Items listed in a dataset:
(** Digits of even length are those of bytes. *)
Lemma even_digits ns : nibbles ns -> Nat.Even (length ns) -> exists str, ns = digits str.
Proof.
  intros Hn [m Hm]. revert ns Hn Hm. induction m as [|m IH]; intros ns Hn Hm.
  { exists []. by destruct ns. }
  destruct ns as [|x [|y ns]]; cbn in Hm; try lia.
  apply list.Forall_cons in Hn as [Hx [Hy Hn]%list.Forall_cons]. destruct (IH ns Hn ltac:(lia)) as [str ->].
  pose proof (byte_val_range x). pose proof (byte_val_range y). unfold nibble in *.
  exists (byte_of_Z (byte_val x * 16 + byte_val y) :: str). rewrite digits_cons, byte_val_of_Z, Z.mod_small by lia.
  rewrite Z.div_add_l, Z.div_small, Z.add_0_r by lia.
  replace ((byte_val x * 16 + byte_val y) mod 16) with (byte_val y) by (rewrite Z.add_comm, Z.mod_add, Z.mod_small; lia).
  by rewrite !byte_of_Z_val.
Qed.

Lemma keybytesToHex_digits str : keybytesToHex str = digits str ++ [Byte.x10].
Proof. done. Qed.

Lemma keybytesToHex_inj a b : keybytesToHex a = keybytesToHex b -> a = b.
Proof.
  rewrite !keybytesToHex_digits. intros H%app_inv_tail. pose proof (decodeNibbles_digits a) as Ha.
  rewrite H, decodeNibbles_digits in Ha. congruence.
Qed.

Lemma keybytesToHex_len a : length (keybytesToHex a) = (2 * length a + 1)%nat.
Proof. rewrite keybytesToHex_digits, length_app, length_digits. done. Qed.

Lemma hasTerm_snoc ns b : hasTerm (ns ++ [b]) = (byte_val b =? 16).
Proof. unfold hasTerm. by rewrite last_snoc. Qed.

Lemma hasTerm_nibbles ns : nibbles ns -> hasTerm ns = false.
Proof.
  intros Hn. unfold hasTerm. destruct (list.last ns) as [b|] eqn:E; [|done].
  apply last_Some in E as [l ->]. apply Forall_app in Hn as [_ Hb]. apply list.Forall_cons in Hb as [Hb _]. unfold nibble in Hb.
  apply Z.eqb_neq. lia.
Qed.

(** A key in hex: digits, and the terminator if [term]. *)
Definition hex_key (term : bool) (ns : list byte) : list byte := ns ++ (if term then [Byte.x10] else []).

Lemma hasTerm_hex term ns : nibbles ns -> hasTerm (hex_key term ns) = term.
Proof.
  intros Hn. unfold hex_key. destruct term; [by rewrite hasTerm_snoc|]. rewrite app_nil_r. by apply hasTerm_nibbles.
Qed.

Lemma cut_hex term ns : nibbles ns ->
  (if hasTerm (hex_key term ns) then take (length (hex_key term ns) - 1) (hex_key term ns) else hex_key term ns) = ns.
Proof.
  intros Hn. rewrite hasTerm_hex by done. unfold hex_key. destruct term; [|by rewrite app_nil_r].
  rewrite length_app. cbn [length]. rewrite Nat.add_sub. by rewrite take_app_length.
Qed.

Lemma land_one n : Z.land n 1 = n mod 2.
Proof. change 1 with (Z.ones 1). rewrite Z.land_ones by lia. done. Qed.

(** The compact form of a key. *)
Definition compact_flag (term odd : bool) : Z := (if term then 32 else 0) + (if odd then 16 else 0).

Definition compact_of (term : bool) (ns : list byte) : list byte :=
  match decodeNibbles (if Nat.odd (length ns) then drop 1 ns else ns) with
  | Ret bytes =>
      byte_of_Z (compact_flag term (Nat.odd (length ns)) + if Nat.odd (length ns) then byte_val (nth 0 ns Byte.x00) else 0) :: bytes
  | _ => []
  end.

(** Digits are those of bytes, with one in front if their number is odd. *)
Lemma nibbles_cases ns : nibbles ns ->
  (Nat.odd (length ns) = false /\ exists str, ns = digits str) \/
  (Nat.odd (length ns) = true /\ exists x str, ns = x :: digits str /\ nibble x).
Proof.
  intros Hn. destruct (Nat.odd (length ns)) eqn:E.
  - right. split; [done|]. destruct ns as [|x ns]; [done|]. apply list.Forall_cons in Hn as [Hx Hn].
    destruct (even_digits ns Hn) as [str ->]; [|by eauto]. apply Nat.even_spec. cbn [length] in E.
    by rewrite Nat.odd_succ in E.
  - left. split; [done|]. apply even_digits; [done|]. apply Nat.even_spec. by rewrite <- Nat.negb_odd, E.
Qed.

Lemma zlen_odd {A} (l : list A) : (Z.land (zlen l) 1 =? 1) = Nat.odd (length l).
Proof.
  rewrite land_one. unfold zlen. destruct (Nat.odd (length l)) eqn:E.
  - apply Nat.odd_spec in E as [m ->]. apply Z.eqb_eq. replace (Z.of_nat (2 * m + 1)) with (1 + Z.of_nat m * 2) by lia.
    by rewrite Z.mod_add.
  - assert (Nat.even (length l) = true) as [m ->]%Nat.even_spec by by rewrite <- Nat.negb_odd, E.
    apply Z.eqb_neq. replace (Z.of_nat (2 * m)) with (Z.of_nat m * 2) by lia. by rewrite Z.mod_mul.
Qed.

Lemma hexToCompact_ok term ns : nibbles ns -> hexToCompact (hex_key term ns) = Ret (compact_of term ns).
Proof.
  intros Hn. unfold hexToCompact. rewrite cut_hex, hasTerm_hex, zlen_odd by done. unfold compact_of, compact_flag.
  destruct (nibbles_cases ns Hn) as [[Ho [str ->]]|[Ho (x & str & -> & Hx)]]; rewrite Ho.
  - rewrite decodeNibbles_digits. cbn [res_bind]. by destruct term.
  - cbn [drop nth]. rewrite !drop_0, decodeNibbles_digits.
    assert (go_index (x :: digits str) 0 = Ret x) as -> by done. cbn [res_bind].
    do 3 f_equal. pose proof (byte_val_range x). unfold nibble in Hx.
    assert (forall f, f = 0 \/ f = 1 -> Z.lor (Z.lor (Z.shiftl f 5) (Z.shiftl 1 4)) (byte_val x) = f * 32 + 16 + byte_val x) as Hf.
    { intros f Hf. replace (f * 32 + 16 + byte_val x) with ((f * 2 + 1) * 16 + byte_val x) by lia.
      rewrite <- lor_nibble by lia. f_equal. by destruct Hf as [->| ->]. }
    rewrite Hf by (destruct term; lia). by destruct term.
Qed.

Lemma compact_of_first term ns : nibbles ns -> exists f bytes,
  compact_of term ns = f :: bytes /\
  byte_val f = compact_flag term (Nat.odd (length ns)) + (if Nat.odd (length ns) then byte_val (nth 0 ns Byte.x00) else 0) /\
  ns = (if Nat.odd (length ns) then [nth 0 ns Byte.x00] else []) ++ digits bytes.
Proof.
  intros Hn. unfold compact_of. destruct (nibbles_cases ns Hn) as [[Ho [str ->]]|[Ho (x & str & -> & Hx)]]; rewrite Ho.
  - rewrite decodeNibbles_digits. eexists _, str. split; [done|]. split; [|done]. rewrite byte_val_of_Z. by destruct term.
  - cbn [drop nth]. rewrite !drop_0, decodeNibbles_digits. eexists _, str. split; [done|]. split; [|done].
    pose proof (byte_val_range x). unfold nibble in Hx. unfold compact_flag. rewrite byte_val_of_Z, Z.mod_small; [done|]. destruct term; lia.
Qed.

## Task prompt
Copy only this part of the entries above: the line with "rewrite land_one. unfold", the line with "- assert (Nat.even", and the lines between, all exactly as written.

## Your solution
  rewrite land_one. unfold zlen. destruct (Nat.odd (length l)) eqn:E.
  - apply Nat.odd_spec in E as [m ->]. apply Z.eqb_eq. replace (Z.of_nat (2 * m + 1)) with (1 + Z.of_nat m * 2) by lia.
    by rewrite Z.mod_add.
  - assert (Nat.even (length l) = true) as [m ->]%Nat.even_spec by by rewrite <- Nat.negb_odd, E.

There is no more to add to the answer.